• Kristen: When I was younger, I had a much stronger passion for music than I do these days. In elementary school, I struck with chorus, but quit band. I attended almost all of my Dad’s concerts (He’s a drummer). Britney Spears was my idol. I played her video game, bought her CDs (even when CDs were going out of style), and watched documentaries involving her at the delicate age of eight. I had books full of songs I had written, had two guitars (which I never really learned how to play, but gave a good shot), and drew pictures of myself on the red carpet. As I got older, I kept trying to dabble with different instruments, but nothing ever stuck. I eventually quit chorus in high school because I didn’t like how it was run, and I really wanted to take music theory instead, where I got to compose for a little while. Since that class, I really haven’t done anything with music except for listen to it. It only feels sad to me when I put it in a condensed form like this.
  • Lana: When I was little, I was so timid that a lot of people actually thought I was mute. I spent most of my time reading and playing house with one or two close friends, never getting in trouble. I was also a gymnast, so when a few of my early passions were joined in a book called “The Little Gymnast,” by Sheila Haigh, I was obsessed with it. I would sit in the mini kitchen in my kindergarten classroom, reading The Little Gymnast or playing with a pair of tiny purple cooking tongs that I thought were the cutest things I’d ever seen, at the time. For months, I was satisfied with just playing with these two small things in the classroom, but as time went on and my first younger sibling was born, I became a little greedier. One dreadful day, I gave in to my desires and stole the purple tongs and the book from my classroom. I stored them in my backpack, panicking on my way out the door. I remember just how scared I was, because it was such a dramatic thing for shy lil ol’ me to do! Even when I got home, I didn’t really relax. I was too afraid to use them outside of the school, fearing that someone would somehow know that ah, yes, these were stolen from an elementary school. I took the things out of my bag and hid them on a shelf in my closet, where they lay to this day. This is the first time I’ve confessed.
  • Sarah: When I was young, picky, and demanding, I’d only eat and drink food items from my exclusive, hand-picked menu: fried eggs with toast, all kinds of cereal, Pop Tarts, and “Hershey,” (which was just what my Nigerian mom called warm milk with Hershey’s chocolate syrup; hot chocolate). Everything else was simply too flawed for me. I didn’t like Jollof Rice (forgive me my Nigerian and Ghanaian brothers and sisters. I was not living right) because the pieces of meat in it freaked me out. I had to pick out every single speck of beef in order to eat the rice, which by the way is delicious! Chicken wings were only fine until I bit off enough of the crispy skin to see the veins—then I was out! I couldn’t pop an entire Nacho Cheese Dorito into my mouth because I didn’t understand what all of the brown dots were (until a light flickered and I realized I was eating a Red 40-laced tortilla chip)! Before that life-altering discovery, I’d just eat around the dots with carefulness and precision.

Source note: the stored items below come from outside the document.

Lemma skip_comments_table cols hs ls : Forall commented hs -> table_rows cols (hs ++ ls) = table_rows cols ls.
Proof.
  induction 1 as [|h hs (_ & rest & -> & Hr) _ IH]; [done|]. cbn [app table_rows]. rewrite bool_decide_false by done.
  unfold is_column_line. rewrite bool_decide_false; [exact IH|]. destruct rest as [|c rest]; [done|]. cbn. intros [= ->]. done.
Qed.

(** A key: a name that does not look like a comment. *)
Definition key_ok (k : line) : Prop := k <> [] /\ unspaced k /\ head k <> Some "#"%char.

Lemma key_starts k l : key_ok k -> starts_with "#" (k ++ l) = false.
Proof. intros (Hne & _ & Hh). destruct k as [|c k]; [done|]. cbn. apply Ascii.eqb_neq. intros ->. by apply Hh. Qed.

Lemma tokens_one v : unspaced v -> tokens v = if decide (v = []) then [] else [v].
Proof. intros Hv. unfold tokens. rewrite <- (app_nil_r v) at 1. by rewrite tokens_from_unspaced. Qed.

Lemma tokens_space c l : is_space c = true -> tokens (c :: l) = tokens l.
Proof. intros Hc. unfold tokens. cbn. by rewrite Hc. Qed.

(** A line with a key, some blanks and a value. *)
Lemma key_value_line n k sep v : key_ok k -> unspaced v -> sep <> [] -> Forall (fun c => is_space c = true) sep ->
  key_value n (k ++ sep ++ v) = (k, v).
Proof.
  intros (Hne & Hk & _) Hv Hsep Hs. assert (T : tokens (k ++ sep ++ v) = k :: tokens v).
  { destruct Hs as [|c sep Hc Hs]; [done|]. cbn [app]. rewrite tokens_unspaced by done. f_equal.
    induction Hs as [|c' sep Hc' _ IH]; [done|]. cbn [app]. rewrite tokens_space by done. apply IH. done. }
  unfold key_value. rewrite T. cbn [hd tl]. rewrite decide_False.
  - rewrite (tokens_one v Hv). case_decide; by subst.
  - intros E. apply (f_equal length) in E. rewrite !length_app in E. destruct sep; [done|]. cbn in E. lia.
Qed.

When I entered my Pop Tarts and “Hershey” phase, my mother and older siblings knew that getting me to eat even those favorite foods of mine came with a catch! They’d have to scare me in order for me to even consider drinking my beloved chocolate beverage. When I heard the microwave beep, I knew my warm drink and processed pastry were on the way. Yet, if they didn’t say “boo,” I wasn’t gonna chew!

  • Helen: When I was a kid I used to LOVE wearing dresses and skirts. I was also a small child and super “unladylike,” so my mom used to dress me in skorts. Those things were honestly a godsend. That way I didn’t have to worry about teachers being like “sit like a lady!” but I could still look hella cute. Shoutout to whoever invented skorts. (I also used to really like sporks – to my four year old self, these things were genius inventions.)
  • Julia: I, too, used to be a tomboy in elementary school. I only wore plaid, knee-length shorts and new balance shoes, with whatever polo I thought matched my shorts that day. I also picked at my bug bites all the time, which drove my mum mad, because I would pick them until they bled and scabbed over; thus leaving my arms and legs covered in a variety of scars and scabs.

During my elementary school years, I also stole peanut butter from our pantry all the time. It was my favorite thing to do after school. My mum wouldn’t let us snack until dinner after the school day was done, so I’d just wait till she was out of the kitchen/my sight for a period of time. Then I would slowly open the Jif Extra Crunchy Peanut Butter — the best one! — dip in two fingers and eat the peanut butter off. To “cover my tracks”, I would smear my two slobber-covered fingers over the top to erase my dip marks. I thought I was really slick for that one; really I was just disgusting and unsanitary. My poor family!